Da gibt es einmal die militärischen Implikationen der NATO-Osterweiterung.
Das künftige Allianzmitglied Polen verfügt schon heute über wirksame
Grenzschutzanlagen und die dazugehörige militärische Infrastruktur
- nur leider an den "falschen" Grenzen, nämlich den westlichen,
die früher die Blockgrenze zwischen NATO und Warschauer Pakt darstellten.
Das soll jetzt anders werden. Der in der Öffentlichkeit wenig beachtete
militärische Teil der NATO-Erweiterung sieht vor, Verteidigungsanlagen,
Infrastruktureinrichtungen und sensible Überwachungsanlagen an die Ostgrenzen
zu verlegen bzw. dort zu errichten. Solche Anlagen, nunmehr die Außengrenzen
des westlichen Bündnisses repräsentierend, erfordern Schutzmaßnahmen,
die kaum mit durchlässigen oder gar offenen Grenzen zur benachbarten Ukraine
zu vereinbaren sind.
Paradoxerweise hängt die Grenzdurchlässigkeit auch davon ab, wie
sich das Verhältnis des Westens zu Rußland weiterentwickelt.
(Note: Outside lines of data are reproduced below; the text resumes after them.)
Definition finalizing_without_key : Scanner.App :=
  Scanner.confirmButton_click Scanner.Opened
    (Scanner.fileInput_change (Some (photo 640 480 2))
       (Scanner.confirmButton_click Scanner.Opened
          (Scanner.fileInput_change (Some (photo 640 480 1))
             (Scanner.boot Scanner.Opened empty_db)))).

Definition text_warnings_record : JSValue :=
  JObj [ ("identity", JObj [("name", JStr "Panadol"); ("confidence", JNum (Qmake 9 10))]);
         ("details", JObj [("usage", JStr "pain relief")]);
         ("warnings", JStr "liver") ].

Definition image (w h : Z) : Image := {| img_width := w; img_height := h; img_content := 0 |}.

Definition file_of (img : Image) : Scanner.File := {| Scanner.decoded := Some img |}.

(** Service worker examples. *)
Definition get (url : string) : ServiceWorker.FetchEvent :=
  {| ServiceWorker.req_method := "GET"; ServiceWorker.req_url := url |}.

Definition offline (url : string) : option ServiceWorker.Reply := None.

Definition page (n : nat) : ServiceWorker.Reply :=
  {| ServiceWorker.status := 200; ServiceWorker.type := "basic";
     ServiceWorker.payload_id := n |}.

Definition origin_server (url : string) : option ServiceWorker.Reply :=
  Some (page (String.length url)).

Definition old_caches : ServiceWorker.CacheStorage :=
  [("drug-pwa-cache-v1", {["/" := page 1]}); (ServiceWorker.CACHE_NAME, {["/" := page 2]})].

(** The camera script's progress and panels are coherent. *)
Definition camera_coherent (p : Camera.Page) : Prop :=
  List.length (Camera.capturedImages p) = Camera.step p
  /\ (Camera.step p <= 2)%nat
  /\ (Camera.scanShown p = true ->
      (Camera.step p < 2)%nat /\ Camera.previewShown p = false
      /\ Camera.resultShown p = false)
  /\ (Camera.previewShown p = true ->
      Camera.step p = 2%nat /\ Camera.resultShown p = false
      /\ Camera.preview1 p = nth_error (Camera.capturedImages p) 0
      /\ Camera.preview2 p = nth_error (Camera.capturedImages p) 1).

(** The data URL of a frame captured from stream [s]. *)
Definition shot (s : Camera.Stream) (frame : nat) : DataURL :=
  toDataURL "image/jpeg" (Qmake 8 10) (Camera.videoWidth s) (Camera.videoHeight s)
    {| img_width := Camera.videoWidth s; img_height := Camera.videoHeight s;
       img_content := frame |}.

(** Clicking the capture button once per frame of [frames]. *)
Definition captures (frames : list nat) (p : Camera.Page) : Camera.Page :=
  fold_left (fun q frame => Camera.captureBtn_click frame q) frames p.
(** The pages a session goes through: the script is loaded into a page with
    its variables as initialised, then events the page enables follow. *)
Inductive reachable : Page -> Prop :=
| reach_load (p0 : Page) :
    page_ok p0 = true -> vars p0 = initialGlobals -> reachable (page_after (onLoad p0))
| reach_event (p : Page) (ev : Event) :
    reachable p -> enabled ev p = true -> reachable (after ev p).

Fixpoint run (evs : list Event) (p : Page) : Page :=
  match evs with
  | [] => p
  | ev :: evs' => run evs' (after ev p)
  end.

(** The documents a call wrote to preview windows, given the pages before and
    after it. *)
Definition written_by (before after_ : Page) : list string :=
  skipn (List.length (previews (env before))) (previews (env after_)).

(** The controls named by a list of handles are all in the page. *)
Definition all_present (handles : list string) (p : Page) : bool :=
  forallb (fun h => has h p) handles.

(** A required control whose value is empty once trimmed. *)
Definition blank (p : Page) (h : string) : bool :=
  match lookup h p with
  | Some e => negb (truthy (trim (el_value e)))
  | None => false
  end.

Definition domainMissing (step : Z) (p : Page) : bool :=
  (step =? 2)%Z
  && match lookup "portfolioSelectedDomain" p with
     | Some e => negb (truthy (el_value e))
     | None => false
     end.

(** The list left by removing the entry at position [i]: the entries before
    it, then those after it. *)
Definition without {A : Type} (i : nat) (l : list A) : list A :=
  (firstn i l ++ skipn (S i) l)%list.

(** [l'] is [l] with the entry at position [i] excised: one entry fewer, the
    entries before [i] in place, and each later one a position down. *)
Definition excised {A : Type} (i : nat) (l l' : list A) : Prop :=
  List.length l = S (List.length l')
  /\ (forall j, (j < i)%nat -> nth_error l' j = nth_error l j)
  /\ (forall j, (i <= j)%nat -> nth_error l' j = nth_error l (S j)).

(** Every event of the list is enabled when its turn comes. *)
Fixpoint all_enabled (evs : list Event) (p : Page) : bool :=
  match evs with
  | [] => true
  | ev :: evs' => enabled ev p && all_enabled evs' (after ev p)
  end.

(** The page [validatePortfolioStep] leaves when the control [h] is the first
    required one left blank. *)
Definition rejected_at (h : string) (p : Page) : Page :=
  set_dom (with_focused (Some h) (dom p))
    (set_env (with_alerts (alerts (env p) ++ ["Please fill in all required fields"])%list (env p)) p).

(** [5 * 1024 * 1024] *)
Definition maxImageBytes : Z := 5242880.

(** The page after the size-limit message, nothing else touched. *)
Definition with_size_alert (p : Page) : Page :=
  set_env (with_alerts (alerts (env p) ++ ["Image file size should be less than 5MB"])%list (env p)) p.
Lemma recommend_movie_catalog_titles_witness :
  (In "Avatar" (movie_titles three_movies) /\
   forall t, In t ["Alien"; "Titanic"] -> In t (movie_titles three_movies)) \/
  (~ In "Avatar" (movie_titles three_movies) /\
   ["Alien"; "Titanic"] = ["Movie not found in database"]).
Proof.
  apply (recommend_movie_catalog_titles three_movies "Avatar" 2 ["Alien"; "Titanic"]).
  reflexivity.
Defined.

(** X2.  Asking for fewer recommendations gives a prefix of what asking for
    more gives: for [0 <= m <= n] the answer for [m] is the first [m] titles
    of the answer for [n]. *)
Theorem recommend_movie_prefix (st : module_state) (movie_name : string) (m n : Z) :
  is_square st = true ->
  In movie_name (movie_titles st) ->
  (0 <= m <= n)%Z ->
  exists r,
    recommend_movie st movie_name n = Returned r /\
    recommend_movie st movie_name m = Returned (firstn (Z.to_nat m) r).
Proof.
  intros Hsq Hin [Hm Hmn].
  destruct (recommend_movie_nonneg st movie_name n Hsq Hin ltac:(lia))
    as (i & row & Hi & Hli & Hrow & _ & En).
  destruct (recommend_movie_nonneg st movie_name m Hsq Hin Hm)
    as (i' & row' & Hi' & Hli' & Hrow' & _ & Em).
  assert (i' = i) by (eapply least_index_unique; eassumption). subst i'.
  assert (row' = row) by congruence. subst row'.
  eexists. split; [exact En|].
  rewrite Em. f_equal.
  rewrite <- !firstn_map, firstn_firstn.
  f_equal. lia.
Qed.

Lemma recommend_movie_prefix_witness :
  exists r,
    recommend_movie three_movies "Avatar" 2 = Returned r /\
    recommend_movie three_movies "Avatar" 1 = Returned (firstn (Z.to_nat 1) r).
Proof.
  apply (recommend_movie_prefix three_movies "Avatar" 1 2);
    [reflexivity | simpl; auto | lia].
Defined.

(** X3.  The recommendations follow the ranking: they are the titles of
    entries of the query row that are listed by descending score, ties by
    ascending catalog index, and no catalog index is listed twice. *)
Theorem recommend_movie_descending (st : module_state) (movie_name : string)
        (top_n : Z) :
  is_square st = true ->
  In movie_name (movie_titles st) ->
  exists index row picks,
    nth_error (movie_titles st) index = Some movie_name /\
    nth_error (similarity_matrix st) index = Some row /\
    recommend_movie st movie_name top_n =
      Returned (map (fun i => nth i (movie_titles st) "") (map fst picks)) /\
    StronglySorted ranked_before picks /\
    NoDup (map fst picks) /\
    (forall i s, In (i, s) picks -> nth_error row i = Some s).
Proof.
  intros Hsq Hin.
  destruct (recommend_movie_picks st movie_name top_n Hsq Hin)
    as (index & row & Hi & _ & Hrow & _ & E).
  exists index, row, (slice (ranking row) 1 (top_n + 1)).
  destruct (slice_decompose (ranking row) 1 (top_n + 1)) as (l1 & l3 & Hd).
  pose proof (ranking_sorted row) as Hs.
  pose proof (ranking_NoDup_fst row) as Hn.
  repeat split; try assumption.
  - rewrite Hd in Hs. apply StronglySorted_app in Hs. destruct Hs as [_ Hs].
    now apply StronglySorted_app in Hs.
  - rewrite Hd, !map_app in Hn. apply NoDup_app_remove_l in Hn.
    now apply NoDup_app_remove_r in Hn.
  - intros i s H. apply ranking_In. rewrite Hd.
    apply in_or_app. right. apply in_or_app. now left.
Qed.
Lemma run_slides_loop_well cb temp_dir total_slides total_steps i todo video_paths w :
  exists w' tr,
    run h (slides_loop cb temp_dir total_slides total_steps i todo video_paths) w
    = (Ok (video_paths ++ imap (fun j _ => clip_path temp_dir (i + j + 1)) todo), w', tr) /\
    omap speech_request tr = omap (fun p : image * option str => spoken p.2) todo /\
    omap list_file_text tr = [].
Proof using Hwell.
  revert i video_paths w.
  induction todo as [|[img note] todo IH]; intros i video_paths w.
  - cbn [slides_loop imap]. rewrite run_mret, app_nil_r. eauto.
  - cbn [slides_loop]. rewrite run_io_bind.
    assert (forall w0 step_name,
              exists w1 t1,
                run h (progress cb step_name (i + 1) total_steps;;
                       create_slide_video img None
                         (path_join temp_dir
                            (lit "slide_" ++ str_of_nat_03d (i + 1) ++ lit ".mp4"))
                         (lit "3.0");;
                       mret (path_join temp_dir
                               (lit "slide_" ++ str_of_nat_03d (i + 1) ++ lit ".mp4")))
                    w0
                = (Ok (clip_path temp_dir (i + 1)), w1, t1) /\
                omap speech_request t1 = [] /\ omap list_file_text t1 = [])
      as Hsilent.
    { intros w0 step_name. rewrite run_io_bind.
      destruct (run_progress_well cb step_name (i + 1) total_steps w0)
        as (w1 & t1 & -> & Hs1 & Hl1).
      rewrite run_io_bind.
      destruct (run_create_slide_video_well img None
                  (path_join temp_dir
                     (lit "slide_" ++ str_of_nat_03d (i + 1) ++ lit ".mp4"))
                  (lit "3.0") w1) as (w2 & t2 & -> & Hs2 & Hl2).
      rewrite run_mret. eexists _, _. split; [reflexivity|].
      rewrite !omap_app, Hs1, Hs2, Hl1, Hl2. done. }
    match goal with |- context [run h ?inner w] =>
      assert (exists w1 t1,
                run h inner w = (Ok (clip_path temp_dir (i + 1)), w1, t1) /\
                omap speech_request t1 = option_list (spoken note) /\
                omap list_file_text t1 = []) as (w1 & t1 & Hstep & Hspeech & Hlist)
    end.
    { cbv zeta. destruct note as [[|c text]|]; [apply Hsilent| |apply Hsilent].
      rewrite run_io_bind.
      destruct (run_progress_well cb
                  (lit "スライド " ++ str_of_nat (i + 1) ++ lit "/" ++
                   str_of_nat total_slides ++ lit " - 音声生成中...")
                  (i + 1) total_steps w) as (w1 & t1 & -> & Hs1 & Hl1).
      rewrite run_io_bind.
      destruct (run_text_to_speech_well (c :: text)
                  (path_join temp_dir
                     (lit "slide_" ++ str_of_nat_03d (i + 1) ++ lit ".wav")) w1)
        as (w2 & t2 & -> & Hs2 & Hl2).
      rewrite run_io_bind.
      destruct (run_create_slide_video_well img
                  (Some (path_join temp_dir
                           (lit "slide_" ++ str_of_nat_03d (i + 1) ++ lit ".wav")))
                  (path_join temp_dir
                     (lit "slide_" ++ str_of_nat_03d (i + 1) ++ lit ".mp4"))
                  (lit "3.0") w2) as (w3 & t3 & -> & Hs3 & Hl3).
      rewrite run_mret. eexists _, _. split; [reflexivity|].
      rewrite !omap_app, Hs1, Hs2, Hs3, Hl1, Hl2, Hl3. done. }
    rewrite Hstep.
    destruct (IH (S i) (video_paths ++ [clip_path temp_dir (i + 1)]) w1)
      as (w2 & t2 & -> & Hs2 & Hl2).
    eexists _, _. split; [|split].
    + rewrite <- app_assoc, imap_cons. cbn [app]. rewrite Nat.add_0_r.
      do 5 f_equal. apply imap_ext. intros j x _. simpl. f_equal. lia.
    + rewrite omap_app, Hspeech, Hs2. cbn [omap list_omap snd].
      by destruct (spoken note).
    + by rewrite omap_app, Hlist, Hl2.
Qed.

Lemma imap_index_seq {A C} (g : nat -> C) (start : nat) (l : list A) :
  imap (fun j _ => g (start + j)) l = g <$> seq start (length l).
Proof.
  revert start. induction l as [|x l IH]; intros start; [done|].
  rewrite imap_cons. cbn [length seq fmap list_fmap]. rewrite Nat.add_0_r. f_equal.
  rewrite <- IH. apply imap_ext. intros j y _. simpl. f_equal. lia.
Qed.

Lemma imap_index_only {A C} (g : nat -> C) (l : list A) :
  imap (fun j _ => g j) l = g <$> seq 0 (length l).
Proof.
  rewrite <- (imap_index_seq g 0 l). apply imap_ext. intros j x _. done.
Qed.

Lemma omap_zip_same_length {A B C} (f : B -> option C) (l : list A) (k : list B) :
  length k = length l ->
  omap (fun p : A * B => f p.2) (zip l k) = omap f k.
Proof.
  revert k. induction l as [|a l IH]; intros [|b k] Hlen; try done.
  cbn [zip zip_with omap list_omap snd]. rewrite IH by (simpl in Hlen; lia). done.
Qed.

Lemma nat_of_digits_zeros k (ds : str) :
  nat_of_digits (replicate k 48%N ++ ds) = nat_of_digits ds.
Proof.
  unfold nat_of_digits. rewrite foldl_app. f_equal.
  induction k as [|k IH]; [done|]. exact IH.
Qed.

Lemma str_of_nat_03d_inj n m : str_of_nat_03d n = str_of_nat_03d m -> n = m.
Proof.
  intros Heq. apply (f_equal nat_of_digits) in Heq. unfold str_of_nat_03d in Heq.
  by rewrite !nat_of_digits_zeros, !nat_of_digits_str_of_nat in Heq.
Qed.

Lemma path_join_inj (a b1 b2 : str) : path_join a b1 = path_join a b2 -> b1 = b2.
Proof.
  unfold path_join. destruct a as [|c a]; [done|].
  destruct (endswith (c :: a) (lit "/")); intros Heq.
  - by apply app_inv_head in Heq.
  - by apply app_inv_head, app_inv_head in Heq.
Qed.

(** Different slides have different clip files. *)
Lemma clip_path_inj temp_dir n m : clip_path temp_dir n = clip_path temp_dir m -> n = m.
Proof.
  unfold clip_path. intros Heq%path_join_inj.
  apply app_inv_head, app_inv_tail in Heq. by apply str_of_nat_03d_inj.
Qed.

(** When nothing fails (no call raises, every subprocess exits with
    status 0 and ffprobe's output reads as a number), the archive yields
    at least one image and as many images as the deck has slides, then
    [generate_video] reports success with the number of slides in its
    message; it has sent to the TTS service exactly the stripped notes of
    the slides that have some, in slide order; and it has written one
    list file for the concatenation, which names one clip per slide, in
    slide order, no two slides sharing a clip file. *)
Theorem video_is_made_when_nothing_fails
    (prs : presentation) (zf : zip_archive) (output_path : str)
    (progress_callback : bool) w images :
  extract_images_from_zip zf = Ok images ->
  length images <> 0 ->
  length (extract_speaker_notes prs) = length images ->
  let outcome := run h (generate_video prs zf output_path progress_callback) w in
  outcome.1.1 = (true, lit "講義動画生成完了！ " ++ str_of_nat (length images) ++
                       lit "枚のスライドを処理しました。") /\
  omap speech_request outcome.2 = omap id (extract_speaker_notes prs) /\
  exists temp_dir,
    omap list_file_text outcome.2
    = [concat_list (imap (fun j _ => clip_path temp_dir (j + 1)) images)] /\
    NoDup (imap (fun j _ => clip_path temp_dir (j + 1)) images).
Proof using Hwell.
  intros Himages Hnonzero Hcount.
  unfold generate_video. cbv zeta. rewrite run_prog_bind, run_io_bind.
  destruct (run_progress_well progress_callback (lit "発表者ノート抽出中...") 0 1 w)
    as (w1 & t1 & -> & Hs1 & Hl1).
  rewrite run_io_bind.
  destruct (run_progress_well progress_callback (lit "スライド画像抽出中...") 0 1 w1)
    as (w2 & t2 & -> & Hs2 & Hl2).
  rewrite run_io_bind, run_lift, Himages.
  destruct (Nat.eqb_spec (length images) 0) as [|_]; [done|].
  destruct (Nat.eqb_spec (length (extract_speaker_notes prs)) (length images))
    as [_|]; [|done].
  cbn [negb]. rewrite run_io_bind, run_perform. next_call.
  destruct Hans as [temp_dir ->]. cbn [fst snd].
  rewrite run_io_bind, run_try_finally, run_io_bind.
  destruct (run_slides_loop_well progress_callback temp_dir (length images)
              (length images + 1) 0 (zip images (extract_speaker_notes prs)) [] w0)
    as (w3 & t3 & -> & Hs3 & Hl3).
  rewrite run_io_bind.
  destruct (run_progress_well progress_callback (lit "動画結合中...")
              (length images + 1) (length images + 1) w3)
    as (w4 & t4 & -> & Hs4 & Hl4).
  rewrite run_io_bind.
  match goal with |- context [run h (combine_videos ?paths output_path) w4] =>
    destruct (run_combine_videos_well paths output_path w4)
      as (w5 & t5 & -> & Hs5 & Hl5)
  end.
  rewrite run_mret, run_perform. next_call. subst. cbn [fst snd].
  rewrite run_io_bind.
  destruct (run_progress_well progress_callback (lit "完了")
              (length images + 1) (length images + 1) w6)
    as (w7 & t7 & -> & Hs7 & Hl7).
  rewrite run_mret. cbn [run fst snd]. split; [done|].
  rewrite omap_zip_same_length in Hs3 by done.
  rewrite spoken_extract_speaker_notes in Hs3.
  split.
  - rewrite !omap_app, Hs1, Hs2, Hs3, Hs4, Hs5, Hs7. cbn [omap list_omap speech_request app].
    by rewrite ?app_nil_r.
  - exists temp_dir. split.
    + rewrite !omap_app, Hl1, Hl2, Hl3, Hl4, Hl5, Hl7.
      cbn [omap list_omap list_file_text app]. do 2 f_equal.
      rewrite (imap_index_only (fun n => clip_path temp_dir (0 + n + 1))
                 (zip images (extract_speaker_notes prs))).
      rewrite (imap_index_only (fun n => clip_path temp_dir (n + 1)) images).
      by rewrite length_zip, Hcount, Nat.min_id.
    + rewrite (imap_index_only (fun n => clip_path temp_dir (n + 1)) images).
      apply NoDup_fmap_2; [|apply NoDup_seq].
      intros n m Heq. apply clip_path_inj in Heq. lia.
Qed.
Sollten
die Moskauer Interessen bei der NATO-Erweiterung oder im Zuge eines anderen
aktuellen Konflikts zu wenig beachtet werden nd entstünde dadurch eine
Verschlechterung der Beziehungen des Westens zu Rußland, dann würde
dies sehr schnell die Handhabung des polnisch-ukrainischen Grenzverkehrs verändern.
Paradox ist dies insofern, als das sich u.a. aus Mißtrauen gegen Rußland
speisende westliche Interesse an einer emanzipierten und westorientierten Ukraine
selbst sabotiert, wenn sich eine positive Zusammenarbeit mit der Russischen
Föderation nicht aufrecht erhalten läßt.
Und schließlich könnte der polnisch-ukrainische Grenzverkehr auch
Opfer der westlichen Angst vor Armutsflüchtlingen werden. Schon heute drängt
die Bonner Regierung in Warschau auf strengere Grenzkontrollen und liefert folgerichtig
das Equipment und Know-how für eine notfalls auch hermetische Abriegelung.
Will Polen in den mit dem Stichwort "Schengen" gekennzeichneten inneren
Kreis der EU aufgenommen werden, dann wird es auch unter Inkaufnahme zahlreicher
eigener Nachteile in der Grenzregion die deutschen Erwartungen erfüllen
müssen.
Die Betrachtung dieser Grenz-Entwicklung und ihrer Implikationen zeigt: Die
äußerst lebendige Austauschsituation, von der beide Länder
in den letzten Jahren profitiert haben, ist bedroht und läßt
sich nur aufrechterhalten und weiterentwickeln im Rahmen einer politischen
Gesamtkonzeption für den europäischen Integrationsprozeß,
der alle Transformationsstaaten umfaßt und die Interessen Rußlands
in fairer Weise berücksichtigt. Bis heute gibt es ein solches Gesamtkonzept
bedauerlicherweise nicht einmal in seinen Grundzügen.